- _Work request_
Extract each line of the data below exactly as written.

'''

(** * GitIngest Manager: a shallow embedding of [src/utils/gitingest_manager.py]

    The manager drives three external programs (the ingestion command, the
    token counter, git), one HTTP request and a flat output directory.  The
    embedding keeps the shape of the Python code: every method of
    [GitIngestManager] is a function of the same name in a state-and-error
    monad, the external programs are fields of an environment record, and
    the output directory is the ordered list of its entries. *)

From Stdlib Require Import ZArith String Ascii List Bool Lia DecimalString Permutation Sorted.
From stdpp Require Import base gmap strings.
Import ListNotations.

Local Open Scope string_scope.
Local Open Scope list_scope.
Local Open Scope Z_scope.

(** ** Python strings

    A Python [str] is modelled by a Rocq [string], one character per code
    unit below 256. *)

Module PyStr.

(** [str(n)] for an integer. *)
Definition str_Z (n : Z) : string := NilZero.string_of_int (Z.to_int n).

Definition code (c : ascii) : Z := Z.of_nat (nat_of_ascii c).

(** [c.isspace()] for the characters below 256. *)
Definition is_space (c : ascii) : bool :=
  let n := code c in
  ((9 <=? n) && (n <=? 13)) || ((28 <=? n) && (n <=? 32)) || (n =? 133) || (n =? 160).

(** [len(s)] *)
Definition len (s : string) : Z := Z.of_nat (String.length s).

(** [s.startswith(p)] *)
Definition startswith (s p : string) : bool := String.prefix p s.
(** * Receipt parser: a shallow embedding of [src/services/parser.service.ts]

    The development follows the TypeScript source of [ReceiptParser]
    (the current implementation, lines 1-155 of the file; the earlier
    implementation kept after it in the same file is embedded in
    [EarlierParser]): the regular
    expressions are transcribed as syntax trees and run by a backtracking
    matcher that follows the ECMAScript matching rules, the string methods
    ([trim], [split], [toUpperCase], [includes], [replace], [match]) and the
    number functions ([parseFloat], [parseInt], [Math.max]) are modelled one
    by one, and [parse] is assembled from them in the order of the source.

    Conventions.
    - A text is a list of UTF-16 code units.  The embedding covers the code
      units 0..255 (the Latin-1 block), written as [ascii].
    - A JavaScript number is kept as the exact rational value of the decimal
      literal it was read from ([Fin q] stands for the double nearest to [q]);
      the tests the source makes on numbers ([> 0], truthiness) are modelled
      on the rounded value, see [JsNumber].
    - [new Date().getFullYear()] is the parameter [currentYear] of the
      functions that read the clock.
    - The number of arguments that the engine takes in one call is the
      parameter [argumentLimit] of the functions that spread an array. *)

From Stdlib Require Import Ascii String DecimalString.
From Stdlib Require Import Bool Arith ZArith QArith Qabs Lia List.
From Stdlib Require Qcanon DecimalPos.
Import ListNotations.

Set Implicit Arguments.
Open Scope nat_scope.

(** ** Code units *)

Definition text := list ascii.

'''

- _Problem solution_
(** * GitIngest Manager: a shallow embedding of [src/utils/gitingest_manager.py]

    The manager drives three external programs (the ingestion command, the
    token counter, git), one HTTP request and a flat output directory.  The
    embedding keeps the shape of the Python code: every method of
    [GitIngestManager] is a function of the same name in a state-and-error
    monad, the external programs are fields of an environment record, and
    the output directory is the ordered list of its entries. *)

From Stdlib Require Import ZArith String Ascii List Bool Lia DecimalString Permutation Sorted.
From stdpp Require Import base gmap strings.
Import ListNotations.

Local Open Scope string_scope.
Local Open Scope list_scope.
Local Open Scope Z_scope.

(** ** Python strings

    A Python [str] is modelled by a Rocq [string], one character per code
    unit below 256. *)

Module PyStr.

(** [str(n)] for an integer. *)
Definition str_Z (n : Z) : string := NilZero.string_of_int (Z.to_int n).

Definition code (c : ascii) : Z := Z.of_nat (nat_of_ascii c).

(** [c.isspace()] for the characters below 256. *)
Definition is_space (c : ascii) : bool :=
  let n := code c in
  ((9 <=? n) && (n <=? 13)) || ((28 <=? n) && (n <=? 32)) || (n =? 133) || (n =? 160).

(** [len(s)] *)
Definition len (s : string) : Z := Z.of_nat (String.length s).

(** [s.startswith(p)] *)
Definition startswith (s p : string) : bool := String.prefix p s.
(** * Receipt parser: a shallow embedding of [src/services/parser.service.ts]

    The development follows the TypeScript source of [ReceiptParser]
    (the current implementation, lines 1-155 of the file; the earlier
    implementation kept after it in the same file is embedded in
    [EarlierParser]): the regular
    expressions are transcribed as syntax trees and run by a backtracking
    matcher that follows the ECMAScript matching rules, the string methods
    ([trim], [split], [toUpperCase], [includes], [replace], [match]) and the
    number functions ([parseFloat], [parseInt], [Math.max]) are modelled one
    by one, and [parse] is assembled from them in the order of the source.

    Conventions.
    - A text is a list of UTF-16 code units.  The embedding covers the code
      units 0..255 (the Latin-1 block), written as [ascii].
    - A JavaScript number is kept as the exact rational value of the decimal
      literal it was read from ([Fin q] stands for the double nearest to [q]);
      the tests the source makes on numbers ([> 0], truthiness) are modelled
      on the rounded value, see [JsNumber].
    - [new Date().getFullYear()] is the parameter [currentYear] of the
      functions that read the clock.
    - The number of arguments that the engine takes in one call is the
      parameter [argumentLimit] of the functions that spread an array. *)

From Stdlib Require Import Ascii String DecimalString.
From Stdlib Require Import Bool Arith ZArith QArith Qabs Lia List.
From Stdlib Require Qcanon DecimalPos.
Import ListNotations.

Set Implicit Arguments.
Open Scope nat_scope.

(** ** Code units *)

Definition text := list ascii.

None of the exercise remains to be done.